First Language Acquisition

-First language acquisition: how a child develops its ability to speak


and use the language of its environment.
-Language Acquisition: Somehow absorbing a target language’s
sound system and structure without ever thinking explicitly about the
language’s actual structure. (Gaining language knowledge naturally)
-Language Learning: Actively learning about a language, its sound
system, and its structure. (Formally taught)
-Input: Language samples provided to language learners by other more
experienced speakers around them.
-Output: Language samples provided by language learners to other
more experienced speakers around them.
-Caregiver speech: Conversations between an adult and an infant
before they even develop speaking capabilities.
-Cooing: earliest use of speech-like sounds that involves single-vowel
sounds such as “ooh” and “aah”.
-Babbling: an early use of speech-like sounds that involves producing a
number of vowels and consonants as well as combinations such as
“muh-muh” and “bah-bah”.
-The one-word stage: the stage when the child begins to produce
recognizable single-unit utterances.
-The two-word stage: the stage when the child begins to produce
recognizable double-unit utterances like “cat bad” / “mommy car”.
-Telegraphic speech: during and after the two-word stage, the chil has
clearly developed a sentence-building capacity, but the majority of those
sentences are grammatically incorrect such as “daddy go choo choo”,
“cat drink milk”

The acquisition process

-Learning through imitation: when the child tries to imitate the words it
hears.
-Learning through correction: when the child makes a mistake and the
adult corrects it for them.

Second Language
Acquisition/Learning

-Second language acquisition/learning: Learning a second language


after a first language is already established.
-Acquisition barriers: factors that hinder a person’s process of learning
a second language such as the age factor and the affective factors.
-Age factor: after the critical period for language acquisition (the ideal
period –from 2 years of age until puberty- for the brain to acquire its first
language in a linguistically rich environment) has passed, it becomes
very difficult for the person to acquire another language fully.
-Affective factors: factors such as the speaker’s fear of
embarrassment, dull textbooks, unpleasant classroom surroundings,
exhausting schedules at school/work, can create a barrier to second
language acquisition.

Second language teaching methods:

-The grammar-translation method: a method of learning any foreign


language by the practice of translating or converting the sentences of
the native language into the target language or vice versa.
-The Audio-lingual method: a method of learning any foreign language
by the practice of listening and speaking before writing and reading.
-Communicative approaches: approaches of teaching foreign
language through emphasis on the function of language rather than the
forms of the language.
-Task-based learning: an approach to language where learners are
given different interactive tasks and activities to complete.
-Transfer: using sounds, expressions, or structures from the L1 when
performing the L2. Positive transfer refers to when L1 and L2 are similar
in certain characteristics like marking the plural on the ends of nouns.
Negative transfer refers to when L1 and L2 are not similar in said
characteristics.
-Interlanguage: a language or form of language having features of two
others, typically a version produced by a foreign learner.
-Motivation: it refers to the goal of learning a second language.
Instrumental motivation is when you learn another language for goals
such as completing a graduation requirement or being able to read
scientific publications.
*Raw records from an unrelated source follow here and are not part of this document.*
(** * MasterFit scheduling grid: a shallow embedding of [main.js]

    The script keeps four module-level variables ([MODE], [resources],
    [slotsMap], [registeredSlot]) and mutates slot objects that are shared
    between [slotsMap], the click closures of the grid and the modal
    contexts.  The embedding keeps that shape: slot objects live in a heap
    and are referred to by location, the four variables are fields of a
    [state] record, and every handler is a function from state to state
    that also appends what the user can observe (alerts, status line,
    rendered grids, network requests) to a log.

    JavaScript runs a handler without interruption up to its next [await],
    so a handler is one function where nothing else can run in between.
    Where other code can, the function is cut there: a reload that is
    started without being awaited stays in the log as pending, and
    [loadAndRender] takes the order in which its concurrent slot requests
    settle as an argument.  The network and the clock are the fields of a
    [runtime] record; loops whose end depends on the configuration carry
    fuel and give [None] when they would not end. *)

From Stdlib Require Import ZArith Lia Ascii String List Sorted.
From stdpp Require Import base strings list gmap pretty.

Open Scope string_scope.
Open Scope Z_scope.

(** ** JavaScript values *)

Module JS.

(** Primitive values.  Numbers are the integers the script handles
    (identifiers, status codes, clock readings) plus NaN. *)
Inductive val :=
| VUndef
| VNull
| VBool (b : bool)
| VNum (n : Z)
| VNaN
| VStr (s : string).

#[global] Instance val_eq_dec : EqDecision val.
Proof. solve_decision. Defined.

(** An object is a finite map from property names to values; a property
    that is absent reads as [undefined]. *)
Abbreviation obj := (gmap string val).

Definition get (o : obj) (k : string) : val := default VUndef (o !! k).

(** ToBoolean *)
Definition truthy (v : val) : bool :=
  match v with
  | VUndef | VNull | VNaN => false
  | VBool b => b
  | VNum n => negb (n =? 0)
  | VStr s => negb (String.eqb s "")
  end.

(** [a === b] *)
Definition strict_eq (a b : val) : bool :=
  match a with
  | VNaN => false
  | _ => bool_decide (a = b)
  end.

(** [a || b] and [a ?? b] *)
Definition or_else (a b : val) : val := if truthy a then a else b.

Definition nullish (a b : val) : val :=
  match a with
  | VUndef | VNull => b
  | _ => a
  end.

(** [String(v)] and template-literal interpolation *)
Definition to_string (v : val) : string :=
  match v with
  | VUndef => "undefined"
  | VNull => "null"
  | VBool true => "true"
  | VBool false => "false"
  | VNum n => pretty n
  | VNaN => "NaN"
  | VStr s => s
  end.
Integral motivation is when you learn another
language for social purposes.
-Communicative competence: the general ability to use language
accurately, appropriately and flexibly.
-Grammatical competence: the accurate use of words and structures.
-Sociolinguistic competence: the accurate use of words, phrases and
sentences in their appropriate context.
-Strategic competence: the ability to organize a message effectively
and to compensate for any difficulties.
-Communication strategy: when a foreign speaker substitutes words
they don’t know for much more simpler words, for example saying “what
horses wear under their feet” as a substitute for “horseshoes”.